Source data:
┄┄┄┄┄┄┄┄┄┄┄┄┄┄┄┄┄┄┄┄

(* ===== verification/JournalProps.v ===== *)
(** What the journal guarantees: records round-trip, corruption is detected, and
    a crash at any point loses only what was never acknowledged. *)

From stdpp Require Import strings.
From S2P Require Import Prelude.
From S2P Require Import OrderTypes.
From S2P Require Import OrderBook.
From S2P Require Import BookQueries.
From S2P Require Import Risk.
From S2P Require Import MatchingEngine.
From S2P Require Import Session.
From S2P Require Import EngineProps.
From S2P Require Import Journal.
From S2P Require Import JournalCodec.
From S2P Require Import JournalReplay.

#[local] Open Scope Z_scope.

(** * Appending a sequence of commands *)

Definition append_logged (script : list Sys) (fs : FileSystem) (j : EventJournal) (c : Logged) :
    result (bool * EventJournal * FileSystem * list Sys) :=
  match c with
  | LogNew order => appendNewOrder script fs j order
  | LogCancel i => appendCancel script fs j i
  end.

(** Append until a command is refused, as the engine's main loop does; the
    acknowledged commands come first. *)
Fixpoint append_all (script : list Sys) (fs : FileSystem) (j : EventJournal) (cs : list Logged) :
    result (list Logged * EventJournal * FileSystem * list Sys) :=
  match cs with
  | [] => Ok ([], j, fs, script)
  | c :: cs =>
    '(ok, j, fs, script) ← append_logged script fs j c;
    match (ok : bool) with
    | false => Ok ([], j, fs, script)
    | true =>
      '(acked, j, fs, script) ← append_all script fs j cs;
      Ok (c :: acked, j, fs, script)
    end
  end.

(** Appending a command is appending its record. *)
Lemma append_logged_record c :
  exists t o, (forall script fs j, append_logged script fs j c = appendRecord script fs j t o)
    /\ forall n, encodeRecord t n o = record_of n c.
Proof. destruct c; by eexists _, _. Qed.

Section appending.
Context (path : string).

(** One append, whatever the kernel does: a prefix of the record reaches the
    file, all of it if the append is acknowledged. *)
Lemma append_logged_spec script fs j c contents ok j' fs' script' :
  fd_ j = Some path -> fs !! path = Some contents ->
  append_logged script fs j c = Ok (ok, j', fs', script') ->
  exists k, (k <= kRecordSize)%nat
    /\ fs' !! path = Some (contents ++ take k (record_of (next_ordinal_ j) c))
    /\ fd_ j' = Some path /\ durability_ j' = durability_ j
    /\ (ok = true -> k = kRecordSize /\ next_ordinal_ j' = u64 (next_ordinal_ j + 1))
    /\ (ok = false -> durability_ j = BUFFERED -> (k < kRecordSize)%nat).
Proof.
  intros Hfd Hfs Happ.
  destruct (append_logged_record c) as (t & o & Heq & Henc).
  rewrite Heq in Happ. unfold appendRecord in Happ. rewrite Hfd, Hfs in Happ. cbn [default] in Happ.
  pose proof (record_of_length (next_ordinal_ j) c) as Hlen. rewrite Henc in Happ.
  apply bind_Ok in Happ as ([[contents' error] script1] & Hw & Happ). unfold default, id in Hw.
  apply writeAll_spec in Hw as (k & Hk & -> & Hiff); [|lia]. rewrite Nat.sub_0_r, drop_0 in *.
  exists k. split; [lia|]. destruct error as [msg|].
  - injection Happ as <- <- <- <-. rewrite lookup_insert_eq. split_and!; [done|done|done|done|].
    intros _ _. assert (k <> length (record_of (next_ordinal_ j) c)); [|lia]. intros Hk'. by apply Hiff in Hk'.
  - assert (k = kRecordSize) as -> by (rewrite <- Hlen; by apply Hiff). cbn [durability_] in Happ.
    destruct (durability_ j) eqn:Ed.
    + injection Happ as <- <- <- <-. rewrite lookup_insert_eq. by split_and!.
    + apply bind_Ok in Happ as ([[ok1 j1] script2] & Hsync & [= <- <- <- <-]). rewrite lookup_insert_eq.
      unfold sync in Hsync. cbn [fd_] in Hsync.
      destruct script1 as [|[n| |e] script1]; [done|..]; injection Hsync as <- <- <-; by split_and!.
Qed.

Lemma append_all_spec cs : forall script fs j old acked j' fs' script',
  fd_ j = Some path -> fs !! path = Some (log_from 1 old) ->
  next_ordinal_ j = 1 + Z.of_nat (length old) -> Z.of_nat (length old + length cs) < 2 ^ 63 ->
  append_all script fs j cs = Ok (acked, j', fs', script') ->
  exists rest tail, cs = acked ++ rest
    /\ fs' !! path = Some (log_from 1 (old ++ acked) ++ tail)
    /\ match rest with
       | [] => tail = []
       | c :: _ => exists k, (k <= kRecordSize)%nat
           /\ tail = take k (record_of (1 + Z.of_nat (length (old ++ acked))) c)
           /\ (durability_ j = BUFFERED -> (k < kRecordSize)%nat)
       end.
Proof.
  induction cs as [|c cs IH]; intros script fs j old acked j' fs' script' Hfd Hfs Hn Hlen; cbn [append_all].
  { intros [= <- <- <- <-]. exists [], []. by rewrite !app_nil_r. }
  intros ([[[ok j1] fs1] script1] & Ha & Hrest)%bind_Ok.
  destruct (append_logged_spec _ _ _ _ _ _ _ _ _ Hfd Hfs Ha) as (k & Hk & Hfs1 & Hfd1 & Hd1 & Ht & Hf).
  cbn [length] in Hlen. destruct ok.
  - destruct (Ht eq_refl) as [-> Hn1].
    apply bind_Ok in Hrest as ([[[acked2 j2] fs2] script2] & Hall & [= <- <- <- <-]).
    rewrite take_ge in Hfs1 by (rewrite record_of_length; lia).
    assert (log_from 1 old ++ record_of (next_ordinal_ j) c = log_from 1 (old ++ [c])) as E.
    { rewrite log_from_app, Hn. cbn [log_from]. by rewrite app_nil_r. }
    rewrite E in Hfs1.
    destruct (IH script1 fs1 j1 (old ++ [c]) acked2 j2 fs2 script2 Hfd1 Hfs1) as (rest & tail & -> & H1 & H2).
    + rewrite Hn1, u64_small, Hn, length_app by range. cbn. lia.
    + rewrite length_app. cbn [length]. lia.
    + exact Hall.
    + exists rest, tail. rewrite <- app_assoc in H1, H2. cbn [app] in *. rewrite Hd1 in H2. done.
  - injection Hrest as <- <- <- <-. exists (c :: cs), (take k (record_of (next_ordinal_ j) c)).
    rewrite app_nil_r. split_and!; [done|done|]. exists k. rewrite Hn. split_and!; [done|done|].
    intros Hb. by apply Hf.
Qed.
End appending.

(** A strict prefix of a record at the end of the file stops a replay there. *)
Lemma stops_at_torn n k record :
  length record = kRecordSize -> (k < kRecordSize)%nat ->
  stops_at n (take k record)
  = Some (if (k =? 0)%nat then None else Some "truncated journal record"%string).
Proof.
  intros Hl Hk. unfold stops_at. destruct k as [|k]; [done|]. destruct record as [|x record]; [done|].
  change (take (S k) (x :: record)) with (x :: take k record).
  rewrite (proj2 (Nat.ltb_lt _ _)); [done|]. cbn [length] in *. rewrite length_take. lia.
Qed.

(** Any logged session can be run from a fresh engine. *)
Lemma logged_run limits cs :
  RiskLimits.in_range limits -> Forall logged_in_range cs -> Z.of_nat (length cs) <= max_resting ->
  exists e ts rs, run (MatchingEngine_new limits) [] (command_of <$> cs) = Ok (e, ts, rs).
Proof.
  intros Hl Hc Hn.
  pose proof (run_ok (command_of <$> cs) 0 _ [] (session_new limits Hl)) as H.
  destruct (market_run _ _) as [[m ts] rs].
  destruct H as (e & Hr & _); [rewrite length_fmap; lia| |by exists e, ts, rs].
  rewrite Forall_fmap. eapply Forall_impl; [exact Hc|]. by intros [].
Qed.

(** * Recovery *)


Module JournalScenario.
Definition commands : list Logged :=
  [LogNew (Scenario.limit 1 SELL 101 100); LogNew (Scenario.limit 2 BUY 101 30); LogCancel 1].
(** The third record is cut off by a full disk after 20 bytes. *)
Definition writes : list Sys :=
  [Transfer 1; Transfer 40; Eintr; Transfer 99; Transfer 48; Transfer 20; Fail "No space left on device"].
Definition reads : list Sys := replicate 200 (Transfer 6).

Definition opened : EventJournal * FileSystem * list Sys :=
  match journal_open writes ∅ EventJournal_new "j" TRUNCATE BUFFERED with
  | Ok (_, j, fs, script) => (j, fs, script)
  | Fault _ => (EventJournal_new, ∅, [])
  end.
Definition written : EventJournal * FileSystem * list Sys :=
  match append_all opened.2 opened.1.2 opened.1.1 commands with
  | Ok (_, j, fs, script) => (j, fs, script)
  | Fault _ => opened
  end.

Lemma opened_ok :
  journal_open writes ∅ EventJournal_new "j" TRUNCATE BUFFERED
  = Ok (true, opened.1.1, opened.1.2, opened.2).
Proof. vm_compute. reflexivity. Qed.
Lemma written_ok :
  append_all opened.2 opened.1.2 opened.1.1 commands
  = Ok (take 2 commands, written.1.1, written.1.2, written.2).
Proof. vm_compute. reflexivity. Qed.
End JournalScenario.


(** C29. A truncated journal replays its complete records.  Cut a journal at any
    byte: the replay applies exactly the commands whose records are whole, stops
    without applying anything else, and reports success only if the cut is on a
    record boundary. *)
Theorem truncated_journal_replays_prefix limits fs path cs cut script k :
  RiskLimits.in_range limits -> Forall logged_in_range cs -> Z.of_nat (length cs) <= max_resting ->
  (cut <= kRecordSize * length cs)%nat -> fs !! path = Some (take cut (log_from 1 cs)) ->
  steady script -> (kRecordSize * S (length cs) <= transfers script)%nat ->
  let whole := (cut / kRecordSize)%nat in
  exists e ts rs r script',
    run (MatchingEngine_new limits) [] (command_of <$> take whole cs) = Ok (e, ts, rs)
    /\ replay (Transfer k :: script) fs path (MatchingEngine_new limits) = Ok (e, r, script')
    /\ replay_records r = Z.of_nat whole
    /\ replay_ok r = (cut mod kRecordSize =? 0)%nat.
Proof.
  intros Hl Hc Hn Hcut Hfs Hs Ht whole. unfold max_resting in Hn.
  pose proof (Nat.div_mod_eq cut kRecordSize) as Hdiv. fold whole in Hdiv.
  pose proof (Nat.mod_upper_bound cut kRecordSize ltac:(done)) as Hmod.
  set (torn := (cut mod kRecordSize)%nat) in *. clearbody torn whole.
  assert (whole <= length cs)%nat as Hw by (unfold kRecordSize in *; lia).
  assert (length (take whole cs) = whole) as Hlw by (rewrite length_take; lia).
  destruct (logged_run limits (take whole cs) Hl) as (e & ts & rs & Hrun);
    [by apply Forall_take|unfold max_resting; lia|].
  set (rest := log_from (1 + Z.of_nat whole) (drop whole cs)).
  assert (take cut (log_from 1 cs) = log_from 1 (take whole cs) ++ take torn rest) as Hfile.
  { rewrite <- (take_drop whole cs) at 1. rewrite log_from_app, Hlw. fold rest.
    rewrite take_app, log_from_length, Hlw. rewrite (take_ge (log_from _ _)) by (rewrite log_from_length, Hlw; lia).
    by replace (cut - kRecordSize * whole)%nat with torn by lia. }
  assert (stops_at (1 + Z.of_nat (length (take whole cs))) (take torn rest)
          = Some (if (torn =? 0)%nat then None else Some "truncated journal record"%string)) as Hstop.
  { destruct (drop whole cs) as [|c cs'] eqn:Ed.
    - assert (torn = 0)%nat as ->; [|done]. apply (f_equal length) in Ed. rewrite length_drop in Ed.
      cbn in Ed. unfold kRecordSize in *. lia.
    - subst rest. cbn [log_from]. rewrite take_app_le by (rewrite record_of_length; lia).
      by apply stops_at_torn; [apply record_of_length|]. }
  rewrite Hfile in Hfs.
  destruct (replay_log script fs path (MatchingEngine_new limits) (take whole cs) _ _ e ts rs k Hfs Hstop Hs)
    as (r & script' & Htal & Hr & _); [lia|lia|by apply Forall_take|done|].
  exists e, ts, rs, (finish r (if (torn =? 0)%nat then None else Some "truncated journal record"%string)), script'.
  split_and!; [done|done| |].
  - transitivity (replay_records r); [by destruct (torn =? 0)%nat|].
    rewrite (tally_records _ _ _ _ _ Htal), Hlw. apply u64_small. cbn. range.
  - pose proof (tally_ok _ _ _ _ _ Htal) as Hok. by destruct (torn =? 0)%nat.
Qed.

Lemma truncated_journal_replays_prefix_witness :
  exists e ts rs r script',
    run (MatchingEngine_new RiskLimits.default) [] (command_of <$> take 1 JournalScenario.commands)
    = Ok (e, ts, rs)
    /\ replay (Transfer 0 :: JournalScenario.reads) {[ "j"%string := take 90 (log_from 1 JournalScenario.commands) ]}
         "j" (MatchingEngine_new RiskLimits.default) = Ok (e, r, script')
    /\ replay_ok r = false.
Proof.
  destruct (truncated_journal_replays_prefix RiskLimits.default
    {[ "j"%string := take 90 (log_from 1 JournalScenario.commands) ]} "j" JournalScenario.commands 90
    JournalScenario.reads 0 ltac:(evaluate) ltac:(evaluate) ltac:(unfold max_resting; cbn; lia)
    ltac:(evaluate) ltac:(apply lookup_singleton_eq) ltac:(evaluate) ltac:(evaluate))
    as (e & ts & rs & r & script' & H1 & H2 & _ & H3).
  exists e, ts, rs, r, script'. split; [exact H1|]. split; [exact H2|]. exact H3.
Defined.

(** The log around one of its commands. *)
Lemma log_split cs before c :
  cs !! before = Some c ->
  log_from 1 cs = log_from 1 (take before cs) ++ record_of (1 + Z.of_nat before) c
                  ++ log_from (1 + Z.of_nat before + 1) (drop (S before) cs).
Proof.
  intros Hc. pose proof (lookup_lt_Some _ _ _ Hc). rewrite <- (take_drop_middle _ _ _ Hc) at 1.
  rewrite log_from_app, length_take, Nat.min_l by lia. done.
Qed.

(** A replay stops at an altered record. *)
Lemma stops_at_altered n c off b rest :
  is_u64 n -> logged_in_range c -> (off < kRecordSize)%nat -> is_u8 b -> b <> record_of n c !!! off ->
  exists error, stops_at n (<[off := b]> (record_of n c) ++ rest) = Some (Some error).
Proof.
  intros Hn Hc Hoff Hb Hne. pose proof (record_of_length n c) as Hlr.
  destruct (one_byte_invalid (record_of n c) n off b n) as [error Herr];
    [by apply record_of_valid|done| |done|done|done|].
  { destruct c; apply record_bytes; [by left|done|by right|]. split; cbn; (done || range). }
  exists error. unfold stops_at. rewrite take_app_length' by (by rewrite length_insert). rewrite Herr.
  destruct (<[off := b]> (record_of n c) ++ rest) eqn:Ex.
  - apply (f_equal length) in Ex. rewrite length_app, length_insert, Hlr in Ex. done.
  - rewrite <- Ex, (proj2 (Nat.ltb_ge _ _)); [done|]. rewrite length_app, length_insert. lia.
Qed.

┄┄┄┄┄┄┄┄┄┄┄┄┄┄┄┄┄┄┄┄

- TASK DETAILS
Each line in the entries above, starting at the line with "From S2P Require Import MatchingEngine." and ending at the line with "Definition append_logged (script", is to be printed exactly, and only those lines.

- TASK RESULT
From S2P Require Import MatchingEngine.
From S2P Require Import Session.
From S2P Require Import EngineProps.
From S2P Require Import Journal.
From S2P Require Import JournalCodec.
From S2P Require Import JournalReplay.

#[local] Open Scope Z_scope.

(** * Appending a sequence of commands *)

Definition append_logged (script : list Sys) (fs : FileSystem) (j : EventJournal) (c : Logged) :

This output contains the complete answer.